So though Greengrass passed on another Bourne, and star Matt Damon also said no, Tony Gilroy, who’d co-scripted the first three films, signed on as director, co-writer and keeper of the franchise. The Bourne Legacy, with The Hurt Locker’s Jeremy Renner as the new hero, has a couple of scenes crackling with fatal friction, plus lots of talking that implicates the CIA as Worst Government Agency Ever; but the overall tone is familiar, refried, redundant. The comment that U.S. Intelligence guru Edward Norton makes of his colleagues — “We are morally indefensible and absolutely necessary” — applies to the film as well. The Bourne Legacy has no compelling reason to be, except as a continuing geyser of profits. Which, to any Hollywood studio, is absolutely necessary.

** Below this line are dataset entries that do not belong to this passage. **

(* ===== verification/BlkAllocSpec.v ===== *)
(** * Block allocator: theorems

    The allocator refines a set of free blocks: every call takes blocks from
    the set or puts one back, and no sequence of calls hands out a block that
    is still owned.  Further: what the searches return, what the bitmap on the
    device holds, and where the code departs from its comments. *)

From stdpp Require Import base numbers list list_numbers gmap strings.
From S2P Require Import Prelude Bitmap Spinlock Kernel VfsFile VfsFileFacts VfsFileSpec.
From S2P Require Import BlkAlloc BlkAllocFacts BlkAllocDisk.

(** ** The abstract allocator *)

Definition free_set (total : Z) (b : list Z) : gset Z :=
  list_to_set (filter (fun i => bit b i = false) (seqZ 0 total)).

Lemma elem_of_free_set total b i :
  i ∈ free_set total b <-> 0 <= i < total /\ bit b i = false.
Proof.
  unfold free_set. rewrite elem_of_list_to_set, list_elem_of_filter, elem_of_seqZ.
  split; intros [? ?]; split; done || lia.
Qed.

Inductive bcall :=
  | BAlloc
  | BSpecific (p : Z)
  | BContiguous (n : Z)
  | BFree (p : Z).

(** A reply: the return value and the blocks handed out. *)
Definition reply : Type := Z * list Z.

Definition astep (first total : Z) (F : gset Z) (c : bcall) (r : reply) (F' : gset Z) : Prop :=
  match c with
  | BAlloc =>
      (F = ∅ /\ r = (0, []) /\ F' = F) \/
      (exists p, p ∈ F /\ r = (p, [p]) /\ F' = F ∖ {[p]})
  | BSpecific p =>
      (p ∈ F /\ r = (0, [p]) /\ F' = F ∖ {[p]}) \/
      (p ∉ F /\ r.1 < 0 /\ r.2 = [] /\ F' = F)
  | BContiguous n =>
      exists start, r.2 = seqZ start r.1 /\ 0 <= r.1 <= n /\
        (forall i, i ∈ r.2 -> i ∈ F) /\ F' = F ∖ list_to_set r.2 /\
        (forall q, first <= q -> (forall i, q <= i < q + n -> i ∈ F) -> r.1 = n)
  | BFree p =>
      (first <= p < total /\ p ∉ F /\ r = (0, []) /\ F' = F ∪ {[p]}) \/
      (~ (first <= p < total /\ p ∉ F) /\ r = (-EINVAL, []) /\ F' = F)
  end.

Definition call_ok (c : bcall) : Prop :=
  match c with
  | BAlloc => True
  | BSpecific p | BFree p => 0 <= p < 2 ^ 32
  | BContiguous n => 0 < n < 2 ^ 32
  end.

Section spec.
Context {E : Type} `{KernelHeap E} `{VnodeLayer E}.
Implicit Types (s : kst blk_allocator E) (a : blk_allocator) (b : list Z).

Definition run_call (c : bcall) : M (kst blk_allocator E) reply :=
  match c with
  | BAlloc =>
      r <- blk_alloc PObj ;; ret (r, if r =? 0 then [] else [r])
  | BSpecific p =>
      r <- blk_alloc_specific PObj p ;; ret (r, if r =? 0 then [p] else [])
  | BContiguous n =>
      r <- blk_alloc_contiguous PObj n (Some (replicate (Z.to_nat n) 0)) ;;
      ret (r.1, take (Z.to_nat r.1) r.2)
  | BFree p => r <- blk_free PObj p ;; ret (r, [])
  end.

(** The state between calls: the invariant, the lock free, the reserved blocks
    (block 0 among them) marked. *)
Record valid s b : Prop := {
  va_inv : ba_inv (k_obj s) b;
  va_idle : obj_idle s;
  va_reserved : reserved_ok (k_obj s) b;
  va_first : 0 < ba_first_data_block (k_obj s)
}.

Definition same_geometry a a' : Prop :=
  ba_total_blocks a' = ba_total_blocks a /\
  ba_first_data_block a' = ba_first_data_block a.

Lemma valid_outside s a b :
  ba_inv a b -> reserved_ok a b -> 0 < ba_first_data_block a -> valid (outside s a) b.
Proof. intros Hi Hr Hf. split; [by apply inv_with_lock|done|done|done]. Qed.

Lemma next_block_None a b :
  ba_inv a b -> reserved_ok a b -> next_block a b = None ->
  free_set (ba_total_blocks a) b = ∅.
Proof.
  intros Hi Hres Hn. apply set_eq. intros i. rewrite elem_of_free_set.
  split; [|set_solver]. intros [Hr Hb]. exfalso. unfold next_block in Hn.
  destruct (Z.leb_spec (ba_total_blocks a) (ba_used_blocks a)) as [Hle|Hgt].
  - pose proof (used_lt _ _ _ Hr Hb). rewrite (bi_used _ _ Hi) in Hle. lia.
  - destruct (first_clear _ (ba_first_free a) _) eqn:Hfc; [done|].
    rewrite first_clear_None in Hfc, Hn.
    destruct (decide (ba_first_free a <= i)); [by rewrite Hfc in Hb by lia|].
    destruct (decide (ba_first_data_block a <= i)); [by rewrite Hn in Hb by lia|].
    by rewrite Hres in Hb by lia.
Qed.

Lemma next_block_Some a b p :
  ba_inv a b -> next_block a b = Some p -> 0 <= p < ba_total_blocks a /\ bit b p = false.
Proof.
  intros Hi Hn. pose proof (bi_first _ _ Hi). pose proof (bi_hint _ _ Hi).
  unfold next_block in Hn. destruct (_ <=? _); [done|].
  destruct (first_clear _ (ba_first_free a) _) eqn:Hfc.
  - simplify_eq. apply first_clear_Some in Hfc. split; [lia|apply Hfc].
  - apply first_clear_Some in Hn. split; [lia|apply Hn].
Qed.

Lemma free_set_marked total b p :
  total <= nbits b -> 0 <= p < total ->
  free_set total (set_bit b p) = free_set total b ∖ {[p]}.
Proof.
  intros Hn Hp. apply set_eq. intros i.
  rewrite elem_of_difference, elem_of_singleton, !elem_of_free_set. split.
  - intros [Hi Hb]. rewrite bit_set_bit in Hb by lia. by destruct (Z.eqb_spec i p).
  - intros [[Hi Hb] Hne]. rewrite bit_set_bit by lia.
    by rewrite (proj2 (Z.eqb_neq i p) Hne).
Qed.

Lemma free_set_unmarked total b p :
  total <= nbits b -> 0 <= p < total ->
  free_set total (clear_bit b p) = free_set total b ∪ {[p]}.
Proof.
  intros Hn Hp. apply set_eq. intros i.
  rewrite elem_of_union, elem_of_singleton, !elem_of_free_set. split.
  - intros [Hi Hb]. rewrite bit_clear_bit in Hb by lia. destruct (Z.eqb_spec i p); auto.
  - intros [[Hi Hb]|Heq].
    + rewrite bit_clear_bit by lia. by destruct (i =? p).
    + subst i. rewrite bit_clear_bit by lia. by rewrite Z.eqb_refl.
Qed.

Lemma free_set_run total b start n :
  total <= nbits b -> 0 <= start -> start + Z.of_nat n <= total ->
  free_set total (set_range b start n) =
  free_set total b ∖ list_to_set (seqZ start (Z.of_nat n)).
Proof.
  intros Hn Hs Ht. apply set_eq. intros i.
  rewrite elem_of_difference, elem_of_list_to_set, elem_of_seqZ, !elem_of_free_set.
  split.
  - intros [Hi Hb]. rewrite bit_set_range in Hb by lia. apply orb_false_iff in Hb as [Hb1 Hb2].
    split; [done|]. apply andb_false_iff in Hb1 as [?%Z.leb_gt|?%Z.ltb_ge]; lia.
  - intros [[Hi Hb] Hne]. split; [done|]. rewrite bit_set_range, Hb by lia.
    destruct (Z.leb_spec start i), (Z.ltb_spec i (start + Z.of_nat n)); simpl; done || lia.
Qed.

Lemma reserved_marked a b p : ba_inv a b -> 0 <= p < ba_total_blocks a ->
  reserved_ok a b -> reserved_ok a (set_bit b p).
Proof.
  intros Hi Hp Hr i Hi'. pose proof (bi_nbits _ _ Hi). rewrite bit_set_bit by lia.
  destruct (i =? p); [done|]. by apply Hr.
Qed.

(** What a call leaves behind, in one line. *)
Definition call_post first total F s (c : bcall) (r : reply) s' : Prop :=
  k_flags s' = k_flags s /\ same_geometry (k_obj s) (k_obj s') /\
  exists b', valid s' b' /\ astep first total F c r (free_set total b').

Lemma run_alloc_sim s b :
  valid s b ->
  wp (run_call BAlloc) (call_post (ba_first_data_block (k_obj s)) (ba_total_blocks (k_obj s))
    (free_set (ba_total_blocks (k_obj s)) b) s BAlloc) s.
Proof.
  intros [Hi Hidle Hres Hf]. pose proof (bi_nbits _ _ Hi). simpl. wp_step.
  apply (wp_blk_alloc _ _ b); [done|done|].
  destruct (next_block (k_obj s) b) as [p|] eqn:Hn; wp_step.
  - destruct (next_block_Some _ _ _ Hi Hn) as [Hp Hb].
    assert (p <> 0). { intros ->. by rewrite Hres in Hb by lia. }
    rewrite (proj2 (Z.eqb_neq p 0)) by done. split_and!; [done|done|].
    exists (set_bit b p). split.
    + apply valid_outside; [apply inv_marked; [done|done|done|lia]| |done].
      by apply (reserved_marked (k_obj s)).
    + right. exists p. rewrite elem_of_free_set, free_set_marked by lia. done.
  - split_and!; [done|done|]. exists b. split; [by apply valid_outside|].
    left. by rewrite (next_block_None _ _ Hi Hres Hn).
Qed.

Lemma run_specific_sim s b p :
  valid s b -> 0 <= p ->
  wp (run_call (BSpecific p)) (call_post (ba_first_data_block (k_obj s))
    (ba_total_blocks (k_obj s)) (free_set (ba_total_blocks (k_obj s)) b) s (BSpecific p)) s.
Proof.
  intros Hv Hp. pose proof Hv as [Hi Hidle Hres Hf]. pose proof (bi_hint _ _ Hi).
  pose proof (bi_nbits _ _ Hi). simpl. wp_step.
  apply (wp_blk_alloc_specific _ _ b); [done|done|done|].
  destruct (Z.leb_spec (ba_total_blocks (k_obj s)) p) as [Hge|Hlt]; [|destruct (bit b p) eqn:Eb];
    wp_step; (split_and!; [done|done|]).
  - exists b. split; [done|]. right. rewrite elem_of_free_set. unfold EINVAL. simpl.
    split_and!; [lia|lia|done|done].
  - exists b. split; [by apply valid_outside|]. right. rewrite elem_of_free_set, Eb.
    unfold EEXIST. simpl. split_and!; [naive_solver|lia|done|done].
  - exists (set_bit b p). split.
    + apply valid_outside; [|by apply (reserved_marked (k_obj s))|done].
      apply inv_marked; [done|lia|done|]. unfold hint_after_specific.
      destruct (Z.ltb_spec p (ba_first_free (k_obj s))); lia.
    + left. rewrite elem_of_free_set, free_set_marked by lia. done.
Qed.

Lemma run_free_sim s b p :
  valid s b -> 0 <= p ->
  wp (run_call (BFree p)) (call_post (ba_first_data_block (k_obj s))
    (ba_total_blocks (k_obj s)) (free_set (ba_total_blocks (k_obj s)) b) s (BFree p)) s.
Proof.
  intros Hv Hp. pose proof Hv as [Hi Hidle Hres Hf]. pose proof (bi_hint _ _ Hi).
  pose proof (bi_nbits _ _ Hi). simpl. wp_step.
  apply (wp_blk_free _ _ b); [done|done|done|].
  destruct (Z.leb_spec (ba_total_blocks (k_obj s)) p) as [Hge|Hlt];
    [|destruct (Z.ltb_spec p (ba_first_data_block (k_obj s)));
      [|destruct (bit b p) eqn:Eb]]; wp_step; (split_and!; [done|done|]).
  - exists b. split; [done|]. right. split_and!; [lia|done|done].
  - exists b. split; [done|]. right. split_and!; [lia|done|done].
  - exists (clear_bit b p). split.
    + apply valid_outside; [|intros i Hi'|done].
      * apply inv_unmarked; [done|lia|done|]. unfold hint_after_free.
        destruct (Z.ltb_spec p (ba_first_free (k_obj s))); lia.
      * simpl in Hi'. rewrite bit_clear_bit, (proj2 (Z.eqb_neq _ _)) by lia. by apply Hres.
    + left. rewrite elem_of_free_set, Eb, free_set_unmarked by lia. naive_solver.
  - exists b. split; [by apply valid_outside|]. right.
    split_and!; [|done|done]. rewrite elem_of_free_set, Eb. intros [? Hn]. apply Hn. lia.
Qed.

Lemma free_run_count a b q n :
  ba_inv a b -> 0 <= q -> 0 <= n -> q + n <= ba_total_blocks a -> free_run b q n ->
  n <= ba_total_blocks a - ba_used_blocks a.
Proof.
  intros Hi Hq Hn Hle Hr. rewrite (bi_used _ _ Hi).
  pose proof (used_bits_set_range b q (Z.to_nat n) (ba_total_blocks a) Hq) as Hu.
  rewrite Z2Nat.id in Hu by lia. specialize (Hu Hle (bi_nbits _ _ Hi) Hr).
  pose proof (count_bounds (bit (set_range b q (Z.to_nat n))) (ba_total_blocks a) ltac:(lia)).
  unfold used_bits in *. lia.
Qed.

Lemma run_found_complete a b n found start :
  ba_inv a b -> 0 < n ->
  run_found b (run_want a n) (ba_first_data_block a) (ba_total_blocks a) found start ->
  forall q, ba_first_data_block a <= q ->
    (forall i, q <= i < q + n -> i ∈ free_set (ba_total_blocks a) b) -> found = n.
Proof.
  intros Hi Hn Hrun q Hq Hall. pose proof (bi_first _ _ Hi).
  assert (Hr : free_run b q n) by (intros j Hj; by apply Hall, elem_of_free_set in Hj as [_ ?]).
  assert (Hle : q + n <= ba_total_blocks a).
  { pose proof (Hall (q + n - 1) ltac:(lia)) as He%elem_of_free_set. lia. }
  pose proof (free_run_count _ _ q n Hi ltac:(lia) ltac:(lia) Hle Hr) as Hc.
  assert (Hw : run_want a n = n) by (unfold run_want; lia). rewrite Hw in Hrun.
  destruct Hrun as [(-> & _)|(_ & _ & _ & _ & _ & _ & Hno)]; [done|].
  exfalso. by apply (Hno q).
Qed.

Lemma run_found_range b count from to found start :
  0 < found -> run_found b count from to found start ->
  found <= count /\ from <= start /\ start + found <= to /\ free_run b start found.
Proof.
  intros Hp [(-> & ? & ? & ? & _)|(? & ? & ? & Hr & Hst & _)]; [split_and!; done || lia|].
  rewrite (Hst Hp). split_and!; [lia|lia|lia|done].
Qed.

Lemma run_contiguous_sim s b n :
  valid s b -> 0 < n < 2 ^ 32 ->
  wp (run_call (BContiguous n)) (call_post (ba_first_data_block (k_obj s))
    (ba_total_blocks (k_obj s)) (free_set (ba_total_blocks (k_obj s)) b) s (BContiguous n)) s.
Proof.
  intros Hv Hn. pose proof Hv as [Hi Hidle Hres Hf]. pose proof (bi_nbits _ _ Hi). simpl. wp_step.
  apply (wp_blk_alloc_contiguous _ _ b); [done|done|done|rewrite length_replicate; lia| |].
  - intros Hw. wp_step. split_and!; [done|done|]. exists b. split; [by apply valid_outside|].
    exists 0. simpl. rewrite take_0. split_and!; [done|lia|lia|set_solver|set_solver|].
    intros q Hq Hall. exfalso. unfold run_want in Hw.
    pose proof (bi_used_bounds _ _ Hi). pose proof (Hall q ltac:(lia)) as [? Hb]%elem_of_free_set.
    pose proof (used_lt b (ba_total_blocks (k_obj s)) q ltac:(lia) Hb) as Hu.
    rewrite <- (bi_used _ _ Hi) in Hu. lia.
  - intros found start Hw Hrun.
    pose proof (run_found_complete _ _ n found start Hi ltac:(lia) Hrun) as Hcomp.
    destruct (Z.eqb_spec found 0) as [->|Hne]; wp_step; (split_and!; [done|done|]).
    + exists b. split; [by apply valid_outside|]. exists 0. simpl. rewrite take_0.
      split_and!; [done|lia|lia|set_solver|set_solver|done].
    + assert (Hpos : 0 < found) by (destruct Hrun as [(-> & _)|(_ & ? & _)]; lia).
      apply run_found_range in Hrun as (Hle & Hfs & Hend & Hfree); [|done].
      set (fn := Z.to_nat found). assert (Efn : Z.of_nat fn = found) by lia.
      exists (set_range b start fn). split.
      * apply valid_outside; [apply inv_marked_run; rewrite ?Efn; [done|lia|lia|done]| |done].
        intros i Hi'. simpl in Hi'. rewrite bit_set_range by lia. rewrite Hres by done.
        apply orb_true_r.
      * assert (Etk : take fn (seqZ start found ++ drop fn (replicate (Z.to_nat n) 0)) =
          seqZ start found). { apply take_app_length'. by rewrite length_seqZ. }
        exists start. simpl. fold fn. rewrite Etk. unfold run_want in Hle.
        rewrite free_set_run by lia. rewrite Efn.
        split_and!; [done|lia|lia| |done|done].
        intros i Hin%elem_of_seqZ. apply elem_of_free_set. split; [lia|]. apply Hfree. lia.
Qed.

Lemma run_bcall_sim s b c :
  valid s b -> call_ok c ->
  wp (run_call c) (call_post (ba_first_data_block (k_obj s)) (ba_total_blocks (k_obj s))
    (free_set (ba_total_blocks (k_obj s)) b) s c) s.
Proof.
  intros Hv Hc. destruct c; simpl in Hc.
  - by apply run_alloc_sim.
  - apply run_specific_sim; [done|lia].
  - by apply run_contiguous_sim.
  - apply run_free_sim; [done|lia].
Qed.
End spec.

The coolest part of this movie is the ad line: “There was never just one.” Renner’s Aaron Cross is part of a new CIA program. He’s one of nine secret agents, all injected with super-meds to increase their strength, speed, stamina and cunning. They’re spies on steroids, gaining the same advantage on their rivals as some baseball players a decade ago; the film could be called The Bonds Legacy. It’s a wonder the producers of the James Bond films didn’t diversify their hero this way. After 007, there could have been 008 and 009 — The Bond Legacy. But the whole point of the Bond films was that, despite the myriad spy-movie imitators, there was always just one Bond. These days, through the miracle of 21st-century medicine and Hollywood habit, a secret agent can be Bourne again and again and again.
In the screenplay by Gilroy and his brother Dan, we find Cross in the Alaskan woods, a lone surviver in the killing chill. In his spare time he engages in an ultimate fight with a ferocious wolf, as if trying to out-macho Liam Neeson in The Grey. A spy who is literally ready to come in from the cold — to be brought back to D.C. by the agency he works for — Cross finds himself the target of a U.S. drone attack. Wait a minute: the guys in Bethesda at their video consoles are supposed to eliminate the odd Taliban rebel and Afghani civilian, not their most resourceful agent. In these scenes, Legacy connects with the real crime of modern warfare, where the shooters at Mission Control can isolate a human target 10,000 miles away, and kill him without risking anything but their honor.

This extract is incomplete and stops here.